Rafał Blechacz at Wigmore Hall – Mozart, Beethoven, Schumann, Chopin

Rondo in A-minor, K511
Piano Sonata in A-minor, K310
Piano Sonata No.28 in A, Op.101
Piano Sonata No.2 in G-minor, Op.22
4 Mazurkas, Op.24
Polonaise in A-flat, Op.53

Rafał Blechacz (piano)

Reviewed by: Peter Reed

Reviewed: 21 January, 2019
Venue: Wigmore Hall, London

Rafał BlechaczPhotograph: Marco BorggreveRafał Blechacz swept the board with all five prizes at the International Chopin Competition in 2005, which has led in turn to a prestigious recording contract and an impressively full and world-wide diary. Thus elevated, aged twenty, into pianistic aristocracy, he has been talked about in the same breath as his Polish compatriot Krystian Zimerman, and his Chopin sympathies made themselves clear, with the LPO in London in 2011, when he stood in for Maria João Pires in one of the Concertos. You might expect that, with this calibre of pedigree, Blechacz would be in superstar pole position, but, in the UK at least, his reputation lacks definition.

And unfortunately for this Wigmore Hall recital, events conspired against him, when the start was delayed by half-an-hour. As he announced from the piano, this was because of a family crisis, and, while the full and quite young audience was sympathetic, he had his work cut out to establish a bond with us, with a curtailed interval, the briefest pauses between pieces, and no encore adding to a sense of extra-musical urgency.

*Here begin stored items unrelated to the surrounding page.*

(* ===== verification/Backend.v ===== *)
(** * What a session knows of a backend: backends/backend.go, validate.go, processor.go

    Results and their SMTP codes, the errors of recipient validation, and the
    interface through which the server talks to its backend. The gateway
    (Gateway.v) is the implementation. *)
From S2P Require Import Prelude GoStd Shared Envelope.

(** A result is a text; [BackendResultOK] is the one that is compared by identity. *)
Inductive Result : Type :=
| BackendResultOK
| MkResult (text : bytes).
#[export] Instance Result_eq_dec : EqDecision Result.
Proof. solve_decision. Defined.

Definition result_String (r : Result) : bytes :=
  match r with BackendResultOK => "200 OK" | MkResult t => t end.

Definition Code (r : Result) : Z :=
  let trimmed := TrimSpace (result_String r) in
  if length trimmed <? 3 then 554
  else match Atoi (take 3 trimmed) with Some c => c | None => 554 end.

(** [NewResult]: the texts of its arguments, joined. *)
Definition NewResult (items : list bytes) : Result := MkResult (concat items).

(** The errors of validate.go. *)
Inductive RcptError : Type :=
| NoSuchUser
| StorageNotAvailable
| StorageTooBusy
| StorageTimeout
| QuotaExceeded
| UserSuspended
| StorageError
| OtherRcptError (m : bytes).
#[export] Instance RcptError_eq_dec : EqDecision RcptError.
Proof. solve_decision. Defined.
Definition RcptError_text (e : RcptError) : bytes :=
  match e with
  | NoSuchUser => "no such user"
  | StorageNotAvailable => "storage not available"
  | StorageTooBusy => "storage too busy"
  | StorageTimeout => "storage timeout"
  | QuotaExceeded => "quota exceeded"
  | UserSuspended => "user suspended"
  | StorageError => "storage error"
  | OtherRcptError m => m
  end.

(** The backend at a moment: validation of the last recipient of an envelope, and
    processing, which may panic. Both are given the envelope itself, and may change it. *)
Class Backend := {
  ValidateRcpt : nat → Envelope → option RcptError * Envelope;
  Process : nat → Envelope → outcome unit Result * Envelope
}.

(** What the server relies on: processing leaves the session's data alone, and its
    panics are caught; validation leaves the transaction alone. *)
Class BackendLaws `{Backend} := {
  process_returns t e : ∃ r, fst (Process t e) = Ok r;
  process_session t e : let e' := snd (Process t e) in
    RemoteIP e' = RemoteIP e ∧ e_Helo e' = e_Helo e ∧ TLS e' = TLS e ∧ ESMTP e' = ESMTP e;
  validate_transaction t e : let e' := snd (ValidateRcpt t e) in
    e_MailFrom e' = e_MailFrom e ∧ e_RcptTo e' = e_RcptTo e ∧ Data e' = Data e ∧ Values e' = Values e ∧ TLS e' = TLS e
}.

(** The code of a reply of the gateway that reports a failure. *)
Lemma Code_554 t : Code (MkResult ("554" ++ t)) = 554%Z.
Proof.
  unfold Code. cbn [result_String]. destruct (TrimSpace_solid "5" [("5")%char] "4" t eq_refl eq_refl) as [t' E].
  cbn in E. cbn [bs String.list_ascii_of_string app]. rewrite E. reflexivity.
Qed.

One can only speculate as to how this affected him, but I came away impressed more by technical panache than by the sort of engagement that refreshes the music. His playing was far from being emotionally or spiritually inert, but there was a coolness that didn’t get beneath the skin of Mozart in minor-key chromatic mode. The Rondo, an extreme and extended wordless operatic scena, stayed within the confines of formal security and plangent elegance; and, similarly, the maestoso element of the Sonata’s opening Allegro marking is there to add substance to the first movement’s febrile anxiety. You couldn’t fault Blechacz’s momentum, but the longed-for intensity only surfaced in the development, predominantly via a remarkably punchy left-hand. In the slow movement he got the nearest to the spirit of this troubled work by taking its serenity to remote realms via the drifts of harmony and warmth in the Chopinesque decorations.

Blechacz needed to relax more in Opus 101, but the first movement’s lovely, free-wheeling personality made its mark against the following March, which in Blechacz’s hands anticipated Schumann at his most exuberant. Later, in the Finale, a rather thick tone ironed out its essential element of surprise, and there were some choppy pulls of speed. Overall, though, a sense of benign meditation put the explosions of energy in the March and the Fugue into context.

A rare performance of Robert Schumann’s G-minor Sonata distilled the contrast of the Beethoven. It can easily come across as a blur of ever-faster speeds, but Blechacz was in complete command of the telling moments of retreat, and the slow movement, which makes a poetic little-something go a long way, took you back to the ecstatic world of the C-major Fantasy. His virtuosity in this otherwise vertiginously fast work was sensational. He got the Schumann delirium perfectly, but oddly in Chopin’s Opus 24 Mazurkas he didn’t nail their secrecy and improvisational quality. He closed with a rousing account of the A-flat Polonaise, heroic in tone, pedal power and some attention-seeking yanks on the tempo. I’d have though that this type of barnstorming wouldn’t be part of Blechacz’s sensibility, but it sent people away happy, even if it sounded as though he’d done it many times before.